Run prompts against any model — Ollama (local), OpenAI, or Anthropic — with real-time SSE streaming that shows tokens as they arrive. Switch providers with a tab click; variables are auto-detected and filled via dialog before execution.

Compare responses side-by-side from different models or prompt versions. Select any two responses for a word-level diff view, or pick A/B winners to track which model performs best.

Test prompts systematically with named test cases that define variable values and expected outputs. Run individual tests or batch-run all cases across any model. Pass/fail results are tracked per run.

Track cost and performance through an analytics dashboard showing total prompts, responses, versions, and estimated API spend. Charts break down responses by model, average ratings, cost per model, and prompt creation over time.

Organize with a searchable library — filter by category, tag, or favorites. Debounced search, pagination, and import/export for portability.
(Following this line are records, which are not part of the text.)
(* ===== verification/Prelude.v ===== *)
(** * dgos: a verification library for the boot loader and kernel core

    dgos is an operating system for x86-64 written in C++.  Its boot loader
    (src/boot) reads the firmware's memory map, loads a kernel image with
    physical pages taken from that map, builds page tables and jumps to the
    kernel (src/kernel), handing the map over.  The kernel and the programs
    (src/user) run on a set of allocators, containers and codecs of the
    system's own.  This library models those that carry state or arithmetic
    of their own and proves what makes them correct.

    ** Parts, and where they are modelled

    The boot loader:

    - Physical memory map, boot/physmap.cc and boot/include/physmem_data.h:
      [Physmap].  [physmap] is the file's static state (the array of ranges
      and the three index counters), with one [PM] computation per function.
      [PhysmapFacts] has the abstract view [type_at] (which kind of memory an
      address is) and the invariant [physmap_wf]; [PhysmapThms],
      [PhysmapAlloc], [PhysmapFree] and [PhysmapSplit] relate validation,
      insertion, alloc_high, alloc_phys, free_phys and physmap_split_large to
      that view; [PhysmapCases] has concrete runs.
    - Page tables, boot/paging.cc and paging.h: [BootPaging], entries in
      memory by address.  [PageWalk] is the reference, the walk of the
      processor; [BootPagingThms], [BootPagingMap] and [BootPagingRange]
      show what paging_map_physical and paging_map_range do to it;
      [BootIovec] has the physical pieces of a virtual range.
    - Kernel image, boot/elf64.cc: [ElfLoad] (segments, the initial ram
      disk, header checks, relocation), on the page tables;
      [BootPagingCases] has concrete runs of all of these.
    - Boot heap, boot/malloc.cc: [BootMalloc], headers in memory by address.
      [BootMallocThms] reads them as a list of blocks ([tiled], [heap_wf]),
      [BootMallocSafe] states the allocator's contract for any sequence of
      calls, [BootMallocRealloc] that of realloc_aligned, and
      concrete heaps.
    - Boot string functions, boot/string.cc: [BootString].
    - Files, boot/fs/fat32.cc and boot/fs.cc: [BootFat32], the FAT32 reader
      with its buffers, handles and plans of transfers, its theorems and
      concrete volumes.

    The kernel:

    - Physical pages, kernel/arch/x86_64/cpu/phys_alloc.cc and .h:
      [PhysAlloc], the chain of free pages and the reference counts in one
      array; [PhysAllocSafe].
    - Linear address allocator, kernel/lib/contig_alloc.cc and .h:
      [ContigAlloc] over the interface [OrderedSet]; [ContigAllocThms].
    - The balanced tree behind it, kernel/lib/basic_set.h: [AvlTree], nodes
      with parent pointers in memory.  [AvlRep] and [AvlFocus] relate memory
      to trees, [AvlSearch], [AvlInsert], [AvlSwap], [AvlDelete], [AvlErase]
      and [AvlOps] have one operation each, [AvlCases] concrete trees; its
      nodes come from the bump allocator of kernel/lib/cc/memory.h,
      [BumpAlloc]; [FastSet] makes both an [OrderedSet], and [ContigTrees]
      runs the linear allocator on it.
    - Locks, kernel/lib/spinlock.cc and .h: [Spinlock], four kinds of lock as
      steps of any number of threads, with the theorems on the first two;
      [TicketThms], [McsThms], [LockCases].
    - Blocking synchronization, kernel/lib/threadsync.cc and .h: [WaitChain]
      (the rings of waiting threads), [ThreadMutex], [Condvar] and
      [ThreadRwlock], [ThreadCases].
    - Pipes, kernel/lib/pipe.cc and pipe.h: [Pipe] cuts enqueue and dequeue
      at their waits, and interleaves any number of callers.
    - Hash table, kernel/lib/hash_table.h and hash.h: [HashTable].
    - Shadow tree of the address sanitizer, kernel/lib/radix_tree.cc and .h:
      [RadixTree].
    - Descriptor numbers, kernel/lib/desc_alloc.cc and .h: [DescAlloc], over
      the bit searches of kernel/lib/bitsearch.h: [BitSearch].
    - Binary search, kernel/lib/bsearch.cc: [BinarySearch].
    - DWARF number encodings, kernel/lib/uleb.cc and uleb.h: [Uleb].
    - Time of day, kernel/lib/time.cc and time.h: [TimeOfDay].
    - Kernel heap, kernel/lib/heap.cc: [KernelHeap], arenas of blocks chained
      by size; [KernelHeapRep] and [KernelHeapArena] relate memory to lists
      of blocks, [KernelHeapSafe] has the contract, [KernelHeapCases] runs;
      the page heap of the same file is [PageHeap].
    - Vectors, kernel/lib/cc/vector.h: [Vector], a buffer of slots that are
      raw or hold an object, with its contract as a list.
    - Object pools, kernel/lib/pool.cc and pool.h: [Pool].
    - Formatted output, kernel/lib/printk.cc: [Printk], the formatter over any
      callback, and vsnprintf.
    - FAT32, kernel/fs/fat32/fat32.cc and fat32_decl.h: [Fat32Name] (directory
      entries as 32 bytes, names and their pieces, dates), [Fat32] (the
      allocation table, reading and writing files, looking up paths),
      [Fat32Create] (the transaction that adds entries to a directory) and
      [Fat32Mount] (mounting and the calls on open files).  [Fat32Thms] has
      the theorems on files, [Fat32Dir] on searching, [Fat32Atomic] on the
      transaction, [Fat32Found] on creating a file and finding it, and
      [Fat32Cases] concrete volumes.
    - Partitions and mounts, kernel/lib/dev_storage.cc, kernel/fs/mbr, gpt and
      iso9660_part.cc: [Partitions].
    - The ram disk, kernel/fs/tmpfs.cc: [Tmpfs].

    Programs: Unicode conversions, user/libutf/utf.cc: [Utf].

    [Regions] has what the allocators share on disjoint ranges, and bytes of
    memory by address.

    ** How components meet

    Where one component calls another, the caller is verified against an
    interface and the callee discharges it.

    - The memory map grows its array with the boot heap's realloc: [BootHeap]
      (in [Physmap]) is what it asks of it.
    - The page tables take their pages from the memory map: [PageSource] and
      [PageSourceLaws]; [PhysPages] discharges them with alloc_high.  Pages
      for data come from a page factory, [PageFactoryLaws], as the class
      page_factory_t of the source has it.
    - The loader is verified against the theorems on the page tables and the
      pieces; the read it calls is a parameter, and [BootFat32] has the one of
      FAT32 volumes, with the disk as parameter.
    - Mounting asks of a partition scheme only what [finds] says; the three
      schemes discharge it.  The ram disk is put in the same list of mounts.
    - The linear address allocator keeps its free ranges in two ordered sets:
      [OrderedSet] and [OrderedSetLaws] state what it relies on.  Sorted
      lists are one instance, [FastSet] (the AVL tree over the bump
      allocator, [NodeAlloc] and [ChunkAlloc]) the one the source uses.
    - FAT32 takes the conversions of [Utf] for its names, [TimeOfDay] for its
      dates and [BitSearch] for its sizes; the theorems on creating a file
      rest on those on names and on searching, and [Fat32Mount] shows that a
      mounted volume has the geometry they ask for.
    - The mutex, the condition variable and the blocking reader/writer lock
      share [WaitChain]; [Spinlock] has the steps they use.

    ** What the theorems show

    - Memory map: on every map of the invariant alloc_phys returns a block
      that was free and is now allocated and changes nothing else, or says
      there is none; free_phys gives back exactly the block, in the shapes
      for which the code does; insertion keeps the order; validation accepts
      exactly the valid maps; splitting changes no address's class.
    - Page tables: the processor's translation after the mapping functions is
      the one asked for, and unchanged elsewhere, whatever page sizes are
      used; every page mapped by paging_map_range is one of its own.
    - Loading: every byte of a kernel segment and of the ram disk is at the
      physical address its virtual address is translated to.
    - Boot heap: allocations are aligned, inside the heap and disjoint,
      release and reallocation change only their block, and the self-check
      accepts every heap that a sequence of mallocs and frees leads to.
    - Physical pages: no page is both free and held and none is lost; batches
      release each page once; the outcomes of allocating many.
    - Tree: insertion and removal are those of a finite set and keep order,
      balance, parent pointers and count; searches are logarithmic.
    - Linear allocator: allocation is best fit, release joins neighbours, and
      each changes exactly the addresses it is asked to, on lists and trees.
    - Locks: exclusion and, for ticket and queue locks, mutexes and condition
      variables, first-come order under every interleaving; no assertion
      fails.
    - Pipe: FIFO order under every interleaving; no assertion fails and no
      page outside the pool is touched.
    - Hash table: lookup, insert and del are those of a finite map.
    - Shadow tree: an array of bytes by address, with pages from a pool.
    - Kernel heap: what clients hold is mapped, aligned and disjoint after any
      sequence of calls; blocks of the page heap end at a guard page.
    - Vectors: every operation is one on lists, loses no object and touches
      none that is not there.  Pools: an item is held once.
    - Formatted output: vsnprintf stores the beginning of the text and a null
      inside the limit; integers are printed with their digits and width.
    - FAT32: reads and writes are those of the bytes of the file whichever
      clusters they are in; searching finds exactly the files of the name;
      creating a file leaves the directory as it was or with the whole file
      when the device fails at any point, and the file is found again; names
      survive being cut into pieces; a mounted volume is laid out as its
      parameter block says.
    - Boot FAT32: a read gives the bytes of the clusters of the file, however
      they are scattered and joined; searching a directory is the search of
      its entries.
    - Ram disk: an archive is served as it was packed, and mounting ends on
      any memory.  Partitions: what the tables of the drives have is mounted.
    - The rest: round trips of UTF-8 and DWARF numbers, bounds of the
      conversions that fill buffers, exactness of searches, copies and bit
      operations, and days since 1970.

    Runs on which the code departs from what it means to do (a wrong mask, a
    missing case, a deadlock) are lemmas in the same files or in the files of
    cases, evaluated on concrete states.

    ** Reading the model

    Integers are [Z], wrapped to their width with [u8] to [u64] where C++
    wraps.  Stateful code is a computation in [M], a function from the state
    to an [outcome]; [Fault] is what has no return (a kernel assertion, a
    panic), no meaning (an access outside an array, a null pointer) or no
    fuel.  The boot loader's assert prints and carries on, so there a failed
    assertion is counted in the state instead.  uintptr_t has 64 bits, as in
    the kernel and the EFI boot loader; take_pages, which only the EFI loader
    gives an effect, does nothing to the map.  Payload bytes of the boot heap
    are not modelled; what the loader stores is a list of writes.  Concurrent
    code is a step relation of any number of threads; shared accesses of the
    spinlocks are one step each and sequentially consistent, and stretches
    under a lock are one step where nothing else can see inside.

    Loops whose recursion is not structural take fuel, and the operations
    pass a bound read off the state: the number of ranges of the map, of
    headers of the heap plus two, of pages of the pipe plus three, of bytes
    of mapped memory plus one, of pages a fill touches, of items searched,
    the height bound of a tree, the length of a chain, the four levels of
    the page tables.  The theorems say that the operations return, so these
    bounds are enough; where the source does not end, the theorem says so for
    every amount of fuel.  paging_iovec and the walks of [BootFat32] take
    their fuel as an argument, since tables may be rings; the theorems ask
    for one round per page and two more, and for one more than clusters and
    entries.

    ** Not modelled

    Device drivers, interrupt and CPU setup, firmware calls, consoles and the
    network code, which are hardware, block I/O or glue; the .bits.h headers,
    which are generated; the scheduler and context switches; the kernel's
    page tables (mmu.cc), whose state is the processor's and which are
    interleaved with fault handling and device memory; the other file systems
    and the boot loader's reader of compact discs.  The priority queue is used by no
    code, and the red-black tree of kernel/lib/rbtree.h is not what the
    allocators use.  Of the modelled files the debug dumps, the copy of the
    map handed to the kernel, and the FAT32 calls that answer ENOSYS are left
    out; the paging of its mapping is memory that is there.
    physmap_split_large is modelled although its only call is commented
    out. *)

From stdpp Require Export base tactics list numbers option sorting.
From Stdlib Require Export ZArith Lia.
Extract text from screenshots using client-side Tesseract.js OCR, then inject the extracted text directly into your prompt.

Key Strengths

  • Multi-provider with zero lock-in — Same prompt runs on Ollama, OpenAI, and Anthropic. API keys are AES-256-GCM encrypted at rest, never stored in plaintext.
  • Real-time streaming — All three providers stream tokens via SSE with a live preview and blinking cursor. No waiting for the full response.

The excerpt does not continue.